(** * Endorsement distribution: CoSERV query resolution

    A shallow embedding of the Go sources of the endorsement-distribution
    service (internal/coserv/coserv.go, the two revisions of the store
    package and the HTTP handler) together with the properties of the
    design document that concern them.

    Conventions.  A Go [string] is a Rocq [string] (a sequence of bytes), a
    [[]byte] is a [list byte], an [int] is a [Z].  A nil slice and an empty
    slice are both the empty list: the sources only ever look at [len].  A
    function returning [(T, error)] returns a [result T].  Functions of the
    Go standard library and of third-party modules are fields of type
    classes; the properties hold for every implementation of them, and a
    reference implementation is given further down for the examples. *)

From Stdlib Require Import ZArith String Ascii List Bool Lia.
From stdpp Require Import base option list strings gmap pretty.

Set Warnings "-register-all".

Local Open Scope string_scope.
Local Open Scope list_scope.

(** ** Go values: bytes, errors, formatted printing *)

Definition bytes := list Byte.byte.

(** [[]byte(s)] and [string(b)]. *)
Definition bytes_of_string (s : string) : bytes := list_byte_of_string s.
Definition string_of_bytes (b : bytes) : string := string_of_list_byte b.

(** Operands of the formatting verbs used in the sources. *)
Inductive fmtArg :=
| ArgS (s : string)
| ArgD (n : Z)
| ArgX (b : bytes)
| ArgL (l : list string).

(** An [error] value.  [fmt_Errorf format args] is the value built by
    [fmt.Errorf(format, args...)] when the format has no verb [%w];
    [fmt_Errorf_w format args w] is the one built by
    [fmt.Errorf(format, args..., w)] when it has one, and wraps [w].
    [lib_error] stands for the error values that library packages hand
    out. *)
Inductive error :=
| errors_New (text : string)
| fmt_Errorf (format : string) (args : list fmtArg)
| fmt_Errorf_w (format : string) (args : list fmtArg) (w : error)
| lib_error (pkg text : string).

Inductive result (A : Type) :=
| Ok (a : A)
| Err (e : error).
Arguments Ok {A} a.
Arguments Err {A} e.

Definition is_Ok {A} (r : result A) : bool :=
  match r with Ok _ => true | Err _ => false end.

Definition bind_result {A B} (r : result A) (k : A -> result B) : result B :=
  match r with
  | Ok a => k a
  | Err e => Err e
  end.

(** [x, err := f(); if err != nil { return nil, wrap(err) }; k x] *)
Notation "'let?' x ':=' r 'orelse' wrap 'in' k" :=
  (match r with
   | Ok x => k
   | Err e => Err (wrap e)
   end)
  (at level 10, x name, r at level 100, wrap at level 100, k at level 200,
   only parsing).

(** Lower-case hexadecimal, two digits per byte: the verb [%x] on a byte
    slice. *)
Definition hexdigit (n : N) : ascii :=
  match n with
  | 0 => "0" | 1 => "1" | 2 => "2" | 3 => "3" | 4 => "4"
  | 5 => "5" | 6 => "6" | 7 => "7" | 8 => "8" | 9 => "9"
  | 10 => "a" | 11 => "b" | 12 => "c" | 13 => "d" | 14 => "e"
  | _ => "f"
  end%N%char.

Definition hex_byte (b : Byte.byte) : string :=
  let n := Byte.to_N b in
  String (hexdigit (n / 16)) (String (hexdigit (n mod 16)) "").

Fixpoint hex (b : bytes) : string :=
  match b with
  | [] => ""
  | x :: b' => hex_byte x +:+ hex b'
  end.

(** One operand under one verb. *)
Definition render (verb : ascii) (a : fmtArg) : string :=
  match verb, a with
  | "s"%char, ArgS s => s
  | "s"%char, ArgX b => string_of_bytes b
  | "d"%char, ArgD n => pretty n
  | "x"%char, ArgX b => hex b
  | "x"%char, ArgS s => hex (bytes_of_string s)
  | "s"%char, ArgL l => "[" +:+ String.concat " " l +:+ "]"
  | _, _ => "%!" +:+ String verb "(BADARG)"
  end.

* * * * *

Quote the data in full, keeping each word unchanged.

(** * Endorsement distribution: CoSERV query resolution

    A shallow embedding of the Go sources of the endorsement-distribution
    service (internal/coserv/coserv.go, the two revisions of the store
    package and the HTTP handler) together with the properties of the
    design document that concern them.

    Conventions.  A Go [string] is a Rocq [string] (a sequence of bytes), a
    [[]byte] is a [list byte], an [int] is a [Z].  A nil slice and an empty
    slice are both the empty list: the sources only ever look at [len].  A
    function returning [(T, error)] returns a [result T].  Functions of the
    Go standard library and of third-party modules are fields of type
    classes; the properties hold for every implementation of them, and a
    reference implementation is given further down for the examples. *)

From Stdlib Require Import ZArith String Ascii List Bool Lia.
From stdpp Require Import base option list strings gmap pretty.

Set Warnings "-register-all".

Local Open Scope string_scope.
Local Open Scope list_scope.

(** ** Go values: bytes, errors, formatted printing *)

Definition bytes := list Byte.byte.

(** [[]byte(s)] and [string(b)]. *)
Definition bytes_of_string (s : string) : bytes := list_byte_of_string s.
Definition string_of_bytes (b : bytes) : string := string_of_list_byte b.

(** Operands of the formatting verbs used in the sources. *)
Inductive fmtArg :=
| ArgS (s : string)
| ArgD (n : Z)
| ArgX (b : bytes)
| ArgL (l : list string).

(** An [error] value.  [fmt_Errorf format args] is the value built by
    [fmt.Errorf(format, args...)] when the format has no verb [%w];
    [fmt_Errorf_w format args w] is the one built by
    [fmt.Errorf(format, args..., w)] when it has one, and wraps [w].
    [lib_error] stands for the error values that library packages hand
    out. *)
Inductive error :=
| errors_New (text : string)
| fmt_Errorf (format : string) (args : list fmtArg)
| fmt_Errorf_w (format : string) (args : list fmtArg) (w : error)
| lib_error (pkg text : string).

Inductive result (A : Type) :=
| Ok (a : A)
| Err (e : error).
Arguments Ok {A} a.
Arguments Err {A} e.

Definition is_Ok {A} (r : result A) : bool :=
  match r with Ok _ => true | Err _ => false end.

Definition bind_result {A B} (r : result A) (k : A -> result B) : result B :=
  match r with
  | Ok a => k a
  | Err e => Err e
  end.

(** [x, err := f(); if err != nil { return nil, wrap(err) }; k x] *)
Notation "'let?' x ':=' r 'orelse' wrap 'in' k" :=
  (match r with
   | Ok x => k
   | Err e => Err (wrap e)
   end)
  (at level 10, x name, r at level 100, wrap at level 100, k at level 200,
   only parsing).

(** Lower-case hexadecimal, two digits per byte: the verb [%x] on a byte
    slice. *)
Definition hexdigit (n : N) : ascii :=
  match n with
  | 0 => "0" | 1 => "1" | 2 => "2" | 3 => "3" | 4 => "4"
  | 5 => "5" | 6 => "6" | 7 => "7" | 8 => "8" | 9 => "9"
  | 10 => "a" | 11 => "b" | 12 => "c" | 13 => "d" | 14 => "e"
  | _ => "f"
  end%N%char.

Definition hex_byte (b : Byte.byte) : string :=
  let n := Byte.to_N b in
  String (hexdigit (n / 16)) (String (hexdigit (n mod 16)) "").

Fixpoint hex (b : bytes) : string :=
  match b with
  | [] => ""
  | x :: b' => hex_byte x +:+ hex b'
  end.

(** One operand under one verb. *)
Definition render (verb : ascii) (a : fmtArg) : string :=
  match verb, a with
  | "s"%char, ArgS s => s
  | "s"%char, ArgX b => string_of_bytes b
  | "d"%char, ArgD n => pretty n
  | "x"%char, ArgX b => hex b
  | "x"%char, ArgS s => hex (bytes_of_string s)
  | "s"%char, ArgL l => "[" +:+ String.concat " " l +:+ "]"
  | _, _ => "%!" +:+ String verb "(BADARG)"
  end.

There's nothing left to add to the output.